K. Matsuura, Y. Uwatoko, and T. Shibauchi

Maximizing Tc by Tuning Nematicity and Magnetism in FeSe1-xSx Superconductors

Fig. 1. Temperature-pressure-concentration phase diagram in FeSe1-xSx. The structural (Ts, blue squares), magnetic (Tm, green triangles) and superconducting transition temperatures (Tczero, red circles) are plotted against hydrostatic pressure P and S content x. Ts, Tm and Tczero are defined respectively by the temperatures of upturn, kink and zero resistivity in ρ(T) curves under pressure for x = 0.04, 0.08, 0.12 and 0.17.

Fig. 2. (a) Temperature-pressure phase diagram for FeSe1-xSx.(x = 0.08) together with Ts determined by the high-pressure synchrotron X-ray diffraction (XRD) in a diamond anvil cell (the purple hexagon with error bars). (b), (c) Temperature dependence of Bragg intensity as a function of 2θ angle is indicated in color scale for 3.0 GPa (b) and 4.9 GPa (c). ρ(T) and dρ/dT are also shown with the same horizontal axis. The red, pink and green arrows indicate Tczero, Tcpeak and Tm, respectively.
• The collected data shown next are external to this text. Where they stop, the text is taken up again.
(** * A shallow embedding of the catalogue crawler of [src/main.py]

    The crawler walks a paginated listing, extracts one (registration number,
    detail URL) pair per table row, fetches every detail page behind a
    robots.txt gate and writes one JSON file per listing page.

    Effects are explicit: a [world] holds the output directory and the
    chronological trace of sleeps and requests; the remote side is a
    deterministic oracle that sees the trace so far.  Library calls whose code
    is not part of the repository ([urljoin], [urlparse], the HTML parser, the
    text methods [str.strip], [str.isdigit] and [int], the rule matching of
    [urllib.robotparser]) are fields of an environment record [Env]; a library
    call that can raise [ValueError] returns a [result], and the exception is
    followed through the functions that have no handler for it. *)

From Stdlib Require Import ZArith QArith List Lia Bool Ascii String.
From stdpp Require Import base option list sorting gmap strings pretty.

Local Open Scope string_scope.
Local Open Scope list_scope.
Local Open Scope Z_scope.

Set Warnings "-register-all".

(** ** General settings (lines 17-21) *)

Definition MAX_LIST_RETRIES : Z := 3.
Definition MAX_DETAIL_RETRIES : Z := 3.
Definition STOP_ON_CONSECUTIVE_LIST_FAILS : Z := 5.

(** The factor [1.5] of [backoff = 1.5 * attempt]; the product is exact in
    binary floating point for every attempt number the loop can reach, so a
    rational is a faithful reading. *)
Definition backoff_base : Q := (3 # 2)%Q.

Definition backoff (attempt : Z) : Q := (backoff_base * inject_Z attempt)%Q.

(** Python's [range(a, b)]. *)
Definition range (a b : Z) : list Z := seqZ a (b - a).

(** ** Exceptions

    What a call that can raise gives: its value, or [ValueError], the one
    exception that [urljoin] and [int] raise and that the program lets
    through. *)
Inductive result (A : Type) :=
| Ok (a : A)
| ValueError.

Arguments Ok {A} a.
Arguments ValueError {A}.

(** ** Responses, events and the world *)

(** A [requests.Response], reduced to the two fields the program reads. *)
Record Response := mkResponse { status_code : Z; text : string }.

(** What one [session.get] does: it returns a response or raises
    [requests.RequestException]. *)
Inductive outcome :=
| Reply (resp : Response)
| RequestError.

(** What [urlopen(robots_url)], [f.read()] and [raw.decode("utf-8")] do inside
    [RobotFileParser.read]. *)
Inductive robots_outcome :=
| RobotsURLError                      (* URLError, timeout, reset: not an HTTPError *)
| RobotsHTTPError (code : Z)          (* urllib.error.HTTPError *)
| RobotsUndecodable                   (* the body is not UTF-8: decode raises *)
| RobotsLines (lines : list string).  (* the decoded body, split in lines *)

Inductive event :=
| Politeness                 (* time.sleep(random.uniform(DELAY_MIN, DELAY_MAX)) *)
| Backoff (seconds : Q)      (* time.sleep(backoff) *)
| Get (url : string)         (* session.get(url, ...) *)
| UrlOpen (url : string).    (* urllib.request.urlopen(url), by rp.read() *)

(** The output directory maps a page index to the mapping stored in
    [page_NNN.json] ([{:03d}] is injective on integers, so the page index stands
    for the file name). *)
Record world := mkWorld {
  files : gmap Z (gmap string string);
  trace : list event
}.
Lemma linked_Linked (s : text) : linked s = true -> Linked s.
Proof.
  unfold linked. destruct (split_first LPAREN s) as [[a r]|] eqn:S; [|discriminate].
  intros H. apply split_first_sound in S. destruct S as [-> _].
  destruct (slash_md_split _ H) as (b & c & d & ->).
  exists a, b, c, d. reflexivity.
Qed.

Lemma not_linked (s : text) : linked s = false -> ~ Linked s.
Proof. intros H L. apply Linked_linked in L. congruence. Qed.

(** ** Lines of a rewritten file *)

Lemma nth_line_sed_file (content : text) (i : nat) (line : text) :
  nth_error (split_lines content) i = Some line ->
  nth_error (split_lines (sed_file content)) i = Some (sed_line line).
Proof.
  intros H. rewrite split_sed_file. rewrite nth_error_map, H. reflexivity.
Qed.

Lemma count_occ_transforming (l : list text) (f : text) :
  count_occ text_dec (map transforming l) (transforming f)
  = count_occ text_dec l f.
Proof.
  induction l as [|x l IH]; [reflexivity|]. cbn [map count_occ].
  destruct (text_dec (transforming x) (transforming f)) as [E|N];
    destruct (text_dec x f) as [E'|N']; try (rewrite IH; reflexivity).
  - exfalso. apply N'. unfold transforming in E. apply app_inv_head in E. exact E.
  - exfalso. apply N. rewrite E'. reflexivity.
Qed.
(** * slamon: timeliness monitoring of thredds products

    A shallow embedding of [slamon/modelrun.py] (the schedule model),
    of [extract_most_recent_bulletin], [resolve] and the per-model body of
    [main] in [slamon.py], and of the [StatusPage] client of
    [slamon/statuspage.py], together with the properties of the
    specification that are about them. *)

From Stdlib Require Import ZArith List String DecimalString Bool Lia.
From Stdlib Require Import Sorting.Sorted Sorting.Permutation.
Import ListNotations.
Local Open Scope string_scope.
Local Open Scope list_scope.
Local Open Scope Z_scope.

Set Implicit Arguments.

(* ================================================================= *)
(** ** Python exceptions *)

Inductive exn : Type :=
| AssertionError
| AttributeError
| IndexError
| TypeError
| KeyError
| ValueError
| HTTPError.

Inductive result (A : Type) : Type :=
| Ok (a : A)
| Raise (e : exn).
Arguments Ok {A} a.
Arguments Raise {A} e.

Definition rbind {A B} (r : result A) (k : A -> result B) : result B :=
  match r with
  | Ok a => k a
  | Raise e => Raise e
  end.

Declare Scope result_scope.
Delimit Scope result_scope with res.
Notation "x <- r ;; k" := (rbind r (fun x => k))
  (at level 61, r at next level, right associativity) : result_scope.

(* ================================================================= *)
(** ** Time

    [datetime.timedelta] is a signed number of microseconds.  A
    timezone-aware [datetime.datetime] denotes an absolute instant and
    carries the UTC offset of its [tzinfo]; its calendar fields
    ([year], [month], [day]) are those of the local time
    [instant + utcoffset].  Aware datetimes compare by instant.
    Python's bounds on the year (1..9999) are not modelled. *)

Module Time.

Definition timedelta := Z.

Definition usec_per_second : Z := 1000000.
Definition usec_per_minute : Z := 60 * usec_per_second.
Definition usec_per_hour : Z := 60 * usec_per_minute.
Definition usec_per_day : Z := 24 * usec_per_hour.

(** [datetime.timedelta(days=d, hours=h, minutes=m)] *)
Definition mk_timedelta (days hours minutes : Z) : timedelta :=
  days * usec_per_day + hours * usec_per_hour + minutes * usec_per_minute.

Record datetime : Type := mk_datetime {
  instant : Z;      (* microseconds since 1970-01-01T00:00:00Z *)
  utcoffset : Z     (* microseconds east of UTC *)
}.

(** [d.astimezone(datetime.timezone.utc)] *)
Definition astimezone_utc (d : datetime) : datetime :=
  {| instant := instant d; utcoffset := 0 |}.

(** [d - delta] and [d + delta]: the tzinfo is kept *)
Definition sub (d : datetime) (delta : timedelta) : datetime :=
  {| instant := instant d - delta; utcoffset := utcoffset d |}.
Definition add (d : datetime) (delta : timedelta) : datetime :=
  {| instant := instant d + delta; utcoffset := utcoffset d |}.

Definition geb (a b : datetime) : bool := instant b <=? instant a.
Definition leb (a b : datetime) : bool := instant a <=? instant b.
Definition ltb (a b : datetime) : bool := instant a <? instant b.
Definition gtb (a b : datetime) : bool := instant b <? instant a.

(** The calendar date [(d.year, d.month, d.day)], as the number of days
    between 1970-01-01 and that date. *)
Definition date_of (d : datetime) : Z :=
  (instant d + utcoffset d) / usec_per_day.

(** [datetime.datetime(year, month, day, hour=hour, tzinfo=utc)], the
    date given by its day number; [ValueError] unless [hour] is in
    [0..23]. *)
Definition utc_datetime (date hour : Z) : result datetime :=
  if (0 <=? hour) && (hour <? 24)
  then Ok {| instant := date * usec_per_day + hour * usec_per_hour;
             utcoffset := 0 |}
  else Raise ValueError.

(** Day number of a date of the proleptic Gregorian calendar. *)
Definition days_from_civil (y m d : Z) : Z :=
  let y' := if m <=? 2 then y - 1 else y in
  let era := y' / 400 in
  let yoe := y' - era * 400 in
  let mp := (m + 9) mod 12 in
  let doy := (153 * mp + 2) / 5 + d - 1 in
  let doe := yoe * 365 + yoe / 4 - yoe / 100 + doy in
  era * 146097 + doe - 719468.

(** The aware datetime [y-m-dTh:mi:00] at UTC offset [off] minutes. *)
Definition at_offset (y m d h mi off : Z) : datetime :=
  {| instant := days_from_civil y m d * usec_per_day
                + h * usec_per_hour + mi * usec_per_minute
                - off * usec_per_minute;
     utcoffset := off * usec_per_minute |}.

Definition utc (y m d h mi : Z) : datetime := at_offset y m d h mi 0.

End Time.
Import Time.

(* ================================================================= *)
(** ** slamon/modelrun.py *)

(** A class of the [ModelRun] hierarchy: its name and the class
    constants as they resolve through inheritance. *)
Record ModelClass : Type := mk_class {
  class_name : string;
  NAME : string;
  EXPECTED : timedelta;
  WARNING_AFTER : timedelta;
  ERROR_AFTER : timedelta;
  PATTERN : string;
  URL : string;
  STATUSPAGE_ID : option string;
  INIT_HOURS : list Z
}.
(** * Aviator backend: wallet transaction engine and game history

    A shallow embedding of [backend/src/services/walletService.js] (the
    transaction orchestrator with its Redis lock) and of the in-memory
    [GameRepository].  Asynchronous methods are sequential inside one call,
    so every method is a function in a state-and-exception monad over the
    shared stores; everything an invocation cannot determine by itself (the
    uuid it draws, whether an external call throws) is read from an [Env].
    Where a property is about concurrent callers, what the others do is
    scheduled between the steps of the method (see
    [WalletRepository.Schedule]). *)

From stdpp Require Import gmap strings list fin_maps pretty.

Open Scope string_scope.
Open Scope Z_scope.

(** ** JavaScript values that reach the service as [userId] or [gameId] *)

Inductive value :=
| VUndefined
| VNull
| VBool (b : bool)
| VNum (n : Z)
| VStr (s : string).

(** [!v] is [negb (truthy v)]. *)
Definition truthy (v : value) : bool :=
  match v with
  | VUndefined | VNull => false
  | VBool b => b
  | VNum n => negb (n =? 0)
  | VStr s => negb (String.eqb s "")
  end.

(** [`${v}`] inside a template literal.  A [VNum] stands for an integer
    that JavaScript prints with all its digits (below 10^21 in absolute
    value). *)
Definition template (v : value) : string :=
  match v with
  | VUndefined => "undefined"
  | VNull => "null"
  | VBool true => "true"
  | VBool false => "false"
  | VNum n => pretty n
  | VStr s => s
  end.

(** ** Errors and outcomes *)

Record Error := mkError { message : string }.

Inductive Outcome (A : Type) :=
| Return (a : A)
| Throw (e : Error).
Arguments Return {A} a.
Arguments Throw {A} e.

Definition is_return {A} (o : Outcome A) : bool :=
  match o with Return _ => true | Throw _ => false end.

(** ** Stores *)

(** A Redis string key with its optional expiry in milliseconds. *)
Record RedisEntry := mkEntry { entry_value : string; entry_ttl : option Z }.

(** Amounts and balances are counted in the ledger's smallest unit. *)
Record Transaction := mkTransaction {
  transactionId : string;
  tx_type : string;
  amount : Z;
  balanceAfter : Z;
  tx_description : string
}.

(** A wallet row together with its transaction rows, newest first (the rows
    are linked to the wallet by [walletId]; the link is kept structurally). *)
Record Wallet := mkWallet {
  walletId : string;
  balance : Z;
  currency : string;
  transactions : list Transaction
}.

Inductive Level := info | warn | error.

(** What leaves the service: logger calls and the calls issued to Redis, to
    the wallet repository and to the wallet socket, with their arguments. *)
Inductive Event :=
| Log (lvl : Level) (tag : string) (fields : list (string * value))
| RedisSet (key val : string) (nx : bool) (ttl : option Z)
| RedisEval (key arg : string)
| Call_deposit (userId : value) (walletId : value) (amt : Z)
    (description paymentMethod cur : string)
| Call_recordTransaction (userId : value) (type : string) (amt : Z)
    (balanceAfter : value) (description : string)
| Call_createWallet (userId : value)
| Call_verifyAndSyncBalance (userId : value)
| EmitWalletUpdate (userId : value) (walletId : string) (bal : Z)
    (transactionType : string) (amt : Z) (gameId : value).

(** [trace] lists the events newest first. *)
Record World := mkWorld {
  redis : gmap string RedisEntry;
  ledger : gmap string Wallet;
  trace : list Event
}.

Definition set_redis (f : gmap string RedisEntry → gmap string RedisEntry)
    (w : World) : World :=
  mkWorld (f (redis w)) (ledger w) (trace w).

Definition set_ledger (f : gmap string Wallet → gmap string Wallet)
    (w : World) : World :=
  mkWorld (redis w) (f (ledger w)) (trace w).

Definition emit (ev : Event) (w : World) : World :=
  mkWorld (redis w) (ledger w) (ev :: trace w).

(** ** What one invocation draws from its surroundings

    [Some e] in a fault field means that this external call throws [e]. *)
Record Env := mkEnv {
  uuid : string;                          (* uuidv4() for the lock value *)
  acquire_client_fault : option Error;    (* getClient() in acquireWalletLock *)
  acquire_set_fault : option Error;       (* redisClient.set(.., NX, PX) *)
  ledger_fault : option Error;            (* the repository call *)
  new_walletId : string;                  (* id of a wallet created by the call *)
  new_transactionId : string;             (* id of the row inserted by the call *)
  cache_client_fault : option Error;      (* getClient() before the cache write *)
  cache_set_fault : option Error;         (* redisClient.set(wallet_balance:..) *)
  wallet_socket : option (option Error);  (* getWalletSocket(): None = no socket,
                                             Some f = a socket whose emit throws f *)
  release_client_fault : option Error;    (* getClient() in releaseWalletLock *)
  release_eval_fault : option Error       (* redisClient.eval(unlockScript) *)
}.

(** ** The monad: state [S] and exceptions *)

Definition M (S A : Type) : Type := S → Outcome A * S.

Global Instance M_ret {S} : MRet (M S) := λ A a s, (Return a, s).

Global Instance M_bind {S} : MBind (M S) := λ A B f m s,
  match m s with
  | (Return a, s') => f a s'
  | (Throw e, s') => (Throw e, s')
  end.

Definition throw {S A} (e : Error) : M S A := λ s, (Throw e, s).

Definition modify {S} (f : S → S) : M S unit := λ s, (Return tt, f s).

Definition gets {S A} (f : S → A) : M S A := λ s, (Return (f s), s).

(** [try { body } catch (error) { handler error }] *)
Definition try_catch {S A} (body : M S A) (handler : Error → M S A) : M S A :=
  λ s, match body s with
       | (Return a, s') => (Return a, s')
       | (Throw e, s') => handler e s'
       end.

(** [try { body } catch (error) { handler error } finally { finalizer }]:
    the finalizer runs on both exits, and when it throws, its error is the
    one the caller sees. *)
Definition try_catch_finally {S A} (body : M S A) (handler : Error → M S A)
    (finalizer : M S unit) : M S A :=
  λ s, let '(o, s') := try_catch body handler s in
       match finalizer s' with
       | (Return _, s'') => (o, s'')
       | (Throw e, s'') => (Throw e, s'')
       end.

(** An external call that throws when its fault is set. *)
Definition faulty {S} (fault : option Error) : M S unit :=
  match fault with
  | Some e => throw e
  | None => mret tt
  end.

(** ** Logger and Redis client *)

Definition logger (lvl : Level) (tag : string) (fields : list (string * value))
    : M World unit :=
  modify (emit (Log lvl tag fields)).

(** [redisClient.set(key, val, { NX, PX })]: the reply is [null] (here
    [false]) when NX finds the key present. *)
Definition redis_set (fault : option Error) (key val : string) (nx : bool)
    (ttl : option Z) : M World bool :=
  modify (emit (RedisSet key val nx ttl));;
  faulty fault;;
  held ← gets (λ w, redis w !! key);
  if nx && bool_decide (is_Some held) then mret false
  else modify (set_redis <[key := mkEntry val ttl]>);; mret true.

(** The Lua script of [releaseWalletLock], run atomically by the server:
    [if redis.call('get', KEYS[1]) == ARGV[1] then return
    redis.call('del', KEYS[1]) else return 0 end]. *)
Definition unlockScript (key arg : string) (r : gmap string RedisEntry)
    : Z * gmap string RedisEntry :=
  if decide (entry_value <$> r !! key = Some arg) then (1, delete key r)
  else (0, r).

Definition redis_eval_unlock (fault : option Error) (key arg : string)
    : M World Z :=
  modify (emit (RedisEval key arg));;
  faulty fault;;
  r ← gets redis;
  modify (set_redis (λ _, (unlockScript key arg r).2));;
  mret (unlockScript key arg r).1.

(** ** Distributed lock *)

Definition WALLET_LOCK_DURATION : Z := 10000.

Record Lock := mkLock { lockKey : string; lockValue : string }.

Definition wallet_lock_key (userId : value) : string :=
  "wallet_lock:" +:+ template userId.

Definition wallet_balance_key (userId : value) : string :=
  "wallet_balance:" +:+ template userId.
(** [d.setMinutes(min)]. *)
Definition setMinutes (d : t) (min : option Z) : t :=
  match d, min with
  | Some tv, Some m =>
      let lt := LocalTime localTZ tv in
      TimeClip (UTC localTZ
        (MakeDate (Day lt)
           (MakeTime (HourFromTime lt) m (SecFromTime lt) (msFromTime lt))))
  | _, _ => None
  end.

(** [d.setSeconds(sec)]. *)
Definition setSeconds (d : t) (sec : option Z) : t :=
  match d, sec with
  | Some tv, Some s =>
      let lt := LocalTime localTZ tv in
      TimeClip (UTC localTZ
        (MakeDate (Day lt)
           (MakeTime (HourFromTime lt) (MinFromTime lt) s (msFromTime lt))))
  | _, _ => None
  end.

(** The year the [y] tokens of date-fns print: the year of the era, so 1
    for the year 0 (1 BC). *)
Definition yearOfEra (y : Z) : Z := if 0 <? y then y else 1 - y.

(** date-fns [format(date, 'yyyy-MM-dd')]: the local calendar date; an
    invalid date makes it throw a RangeError. *)
Definition format_yyyy_MM_dd (d : t) : option string :=
  match d with
  | None => None
  | Some tv =>
      let lt := LocalTime localTZ tv in
      Some (JSString.addLeadingZeros (yearOfEra (YearFromTime lt)) 4 ++ "-"
            ++ JSString.pad2 (MonthNumberFromTime lt) ++ "-"
            ++ JSString.pad2 (DateFromTime lt))
  end.
End Local.

(** [d.toLocaleString('sv', { timeZone })]: the Swedish locale prints
    [y-MM-dd HH:mm:ss] in the requested zone. *)
Definition toLocaleString_sv (tz : TimeZone) (d : t) : string :=
  match d with
  | None => "Invalid Date"
  | Some tv =>
      let lt := LocalTime tz tv in
      JSString.decimal (YearFromTime lt) ++ "-"
      ++ JSString.pad2 (MonthNumberFromTime lt) ++ "-"
      ++ JSString.pad2 (DateFromTime lt) ++ " "
      ++ JSString.pad2 (HourFromTime lt) ++ ":"
      ++ JSString.pad2 (MinFromTime lt) ++ ":"
      ++ JSString.pad2 (SecFromTime lt)
  end.

(** Time values a [Date] can hold. *)
Definition in_range (tv : Z) : Prop := Z.abs tv <= 8640000000000000.

(** The local time value [x] exists in [tz] and is read back unchanged: it
    is not skipped by a transition. *)
Definition round_trips (tz : TimeZone) (x : Z) : Prop :=
  tz (UTC tz x) true = tz x false.

(** The local time value of [lt]'s day with the given time of day. *)
Definition at_time (lt hour min sec : Z) : Z :=
  MakeDate (Day lt) (MakeTime hour min sec (msFromTime lt)).

End JSDate.

(** ** Effects of a handler *)

(** Collaborator types ([../types/booking], [../config/cabins],
    [../context/AuthContext]), as the component uses them. *)
Record TimeSlot := { time : string; available : bool }.

Record Cabin := {
  id : string;
  name : string;
  description : string;
  pricePerMinute : Z  (* only rendered *)
}.

Record User := { uid : string }.

Record BookingFormData := {
  bd_cabin : string;
  bd_date : string;
  bd_time : string
}.

(** The argument of [createBooking]: the form data spread, plus three fields. *)
Record BookingRecord := {
  cabin : string;
  date : string;
  time_ : string;
  userId : string;
  userEmail : string;
  status : string
}.

(** The second argument of [fetch]; [body] is the object handed to
    [JSON.stringify], all of whose members are strings. *)
Record RequestInit := {
  method : string;
  headers : list (string * string);
  body : list (string * string)
}.

(** What [fetch] resolves to; the component never looks at it. *)
Record Response := { http_status : Z }.

(** A thrown value (or the reason of a rejected promise): an instance of
    [Error] with its [message], or anything else. *)
Inductive Thrown :=
| ErrorObject (message : string)
| OtherValue (shown : string).

Inductive Completion (A : Type) :=
| Normal (a : A)
| Throw (e : Thrown).
Arguments Normal {A} a.
Arguments Throw {A} e.

(** Everything a handler does that is visible outside it, in the order it
    does it. *)
Inductive Event :=
| PreventDefault
| SetSelectedDate (d : JSDate.t)
| SetSelectedCabin (s : string)
| SetSelectedTime (s : string)
| SetLoading (b : bool)
| SetTimeSlots (l : list TimeSlot)
| SetError (s : string)
| SetFullName (s : string)
| SetEmail (s : string)
| CallFetchAvailableTimeSlots (cabinId date : string)
| CallFetch (url : string) (init : RequestInit)
| CallCreateBooking (r : BookingRecord).

(** The calls that leave the browser. *)
Definition is_network (ev : Event) : bool :=
  match ev with
  | CallFetchAvailableTimeSlots _ _ | CallFetch _ _ | CallCreateBooking _ => true
  | _ => false
  end.

Definition is_set_loading (ev : Event) : bool :=
  match ev with
  | SetLoading _ => true
  | _ => false
  end.

(** A computation: the events performed, then how it completed. *)
Definition Action (A : Type) : Type := list Event * Completion A.

Definition trace {A} (m : Action A) : list Event := fst m.
Definition completion {A} (m : Action A) : Completion A := snd m.

Definition ret {A} (a : A) : Action A := ([], Normal a).

Definition bind {A B} (m : Action A) (k : A -> Action B) : Action B :=
  match m with
  | (tr, Normal a) => let (tr', r) := k a in ((tr ++ tr')%list, r)
  | (tr, Throw e) => (tr, Throw e)
  end.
In iron pnictides, high-Tc superconductivity appears near the antiferromagnetic phase, which is accompanied by the tetragonal-to-orthorhombic structural transition with significant electronic anisotropy (nematicity). It has been discussed that the quantum fluctuations of nematic and/or antiferromagnetic orders may play an essential role for the superconductivity. However, these two orders coexist with each other in iron-pnictide superconductors, and thus it has been difficult to disentangle the role of each phase for the superconductivity. To address this issue, FeSe is an important material because it shows a non-magnetic nematic order below 90 K [1]. Moreover, by isovalent S-substitution which corresponds to the chemical pressurization, this order is suppressed with increasing the S-content and it has been found that a non-magnetic nematic quantum critical point exists in the phase diagram of FeSe1-xSx [2]. On the other hand, the non-magnetic nematic phase is also suppressed under physical pressure in FeSe, but before reaching a quantum critical point, a dome-shaped magnetic order is induced, which competes with high-Tc superconducting phase [3].

Here we report on our high pressure study on FeSe1-xSx in wide ranges of pressure (up to P ~ 8 GPa) and sulfur content (0 < x ≤ 0.17) by the electronic resistivity measurements with a cubic anvil high pressure apparatus in Uwatoko group and X-ray diffraction measurements with a diamond anvil cell in SPring-8 [4].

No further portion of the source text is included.